Society is rapidly changing due to digital media. Could anyone have imagined 35 years ago that with the advent of smartphones, things like cameras, address books, and encyclopedias would be rendered obsolete? We do not know exactly what these changes mean for our future. Media artists make use of their technique and experience to create a space for people to use various forms of media in creative ways. They also shift our everyday experience by using the most advanced technologies in ways that they are not designed to be used, offering us new perspectives on things that were unknown to us, or shining new light on things that we take for granted. It takes time for a new technology to appear in the world as marketable products, and the main components of cutting-edge technology would be concealed. However, with time-limited art exhibitions, these technologies can be experimented with at a much earlier stage. Novel ideas created by artists are beneficial for technology experts as well, and in recent years facilities for collaborations among artists, scientists, and engineers have been spreading on a global scale.

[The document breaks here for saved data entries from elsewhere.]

(** Two fresh pages given back. *)
Lemma free_two_kept root s s' f g :
  kernel_kept root s s' -> data_page s' root f -> ~ data_page s root f -> data_page s' root g -> ~ data_page s root g ->
  f <> g -> kernel_kept root s (fst (free_phys_page g (fst (free_phys_page f s')))).
Proof.
  intros K Df Nf Dg Ng Hne. apply free_kept; [by apply free_kept| |done].
  destruct (free_data_page s' root f (kk_wf _ _ _ K) Df) as (_ & _ & _ & _ & Kf). apply (Kf g); [congruence|done].
Qed.

Lemma build_spec s root :
  tables_wf s root ->
  let '(s', r) := build_space root s in
  kernel_kept root s s' /\
  match r with
  | Some top => ~ data_page s root top /\ exists mid dir, private_tables s' root top mid dir
  | None => True
  end.
Proof.
  intros Hwf. assert (K0 : kernel_kept root s s) by (apply beside_kept; [done|by apply beside_refl|done]).
  unfold build_space, st_bind. destruct (alloc_zeroed_page s) as [s1 [top|]] eqn:A1.
  2:{ apply (alloc_none_same s root) in A1 as ->; [|done]. by split. }
  destruct (first_copy root s s1 top Hwf A1) as (K1 & D1 & F1 & B1 & _).
  cbv beta iota. rewrite table_entry_next. destruct (next_table _ top image_top) as [u1|] eqn:N1.
  2:{ destruct (free_phys_page top _) as [s' ok] eqn:E. split; [|done]. change s' with (fst (s', ok)). rewrite <- E. by apply free_kept. }
  destruct (alloc_zeroed_page (copy_table root top s1)) as [s2 [mid|]] eqn:A2.
  2:{ apply (alloc_none_same _ root) in A2 as ->; [|apply B1].
      destruct (free_phys_page top _) as [s' ok] eqn:E. split; [|done]. change s' with (fst (s', ok)). rewrite <- E. by apply free_kept. }
  destruct (second_copy root s s1 s2 top mid u1 Hwf A1 N1 A2) as (K2 & D2 & F2 & B2 & _).
  pose proof (bs_data _ _ _ B2 top D1) as D12. assert (F2' : ~ data_page s root mid) by (by intros ?%(bs_data _ _ _ B1)).
  assert (Hne : mid <> top) by (by intros ->). cbv beta iota. rewrite table_entry_next.
  destruct (next_table _ mid image_mid) as [u2|] eqn:N2.
  2:{ pose proof (free_two_kept root s _ mid top K2 D2 F2' D12 F1 Hne) as F. destruct (free_phys_page mid _) as [s' ok].
      cbn [fst] in F. destruct (free_phys_page top s') as [s'' ok']. by split. }
  destruct (alloc_zeroed_page (copy_table u1 mid s2)) as [s3 [dir|]] eqn:A3.
  2:{ apply (alloc_none_same _ root) in A3 as ->; [|apply B2].
      pose proof (free_two_kept root s _ mid top K2 D2 F2' D12 F1 Hne) as F. destruct (free_phys_page mid _) as [s' ok].
      cbn [fst] in F. destruct (free_phys_page top s') as [s'' ok']. by split. }
  destruct (built root s s1 s2 s3 top mid dir u1 u2 Hwf A1 N1 A2 N2 A3) as [K P].
  split; [exact K|]. split; [done|]. by exists mid, dir.
Qed.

Digital data cannot be seen with the eye. We no longer ascertain what is happening in the massive network landscape. This is where art can serve as a key for us to think about the world today and in the future. As media art helps create joy out of the innovations brought on by digital technology, it also offers commentary on the state of our digital media society from various perspectives. As the world of media changes, so will media art, bringing forth new visions of the critical consciousness of artists.

Machiko Kusahara
Professor, Faculty of Letters, Arts and Sciences, Waseda University

Machiko Kusahara is a researcher and curator for media art and media culture. She has been curating and evaluating digital art since the early 1980s, and has planned and produced exhibitions both in Japan and abroad, such as the International Exposition, Tsukuba, Japan, 1985; World Design Exposition 1989; Tokyo Metropolitan Museum of Photography; and NTT InterCommunication Center. Based on the theme of interrelated development of media technology, culture, society, and art, she also studies film culture from the Edo period (1603–1868) to the Showa period (1926–1989), from shadowgraphs, slide projectors, and panorama films, while exploring the art of the digital era. Her writing has been published in MediaArtHistories (MIT Press), Media Archaeology (UC Press), Companion to Digital Art (Wiley), and Routledge Handbook of New Media in Asia, among other publications. She has also served on the judging committee of international public exhibitions, such as SIGGRAPH, Ars Electronica, ISEA, Hiroshima International Animation Festival, and the Japan Media Arts Festival. She taught at Tokyo Polytechnic University, Kobe University, and UCLA before assuming her current post. She received a Ph.D. in Engineering from the University of Tokyo.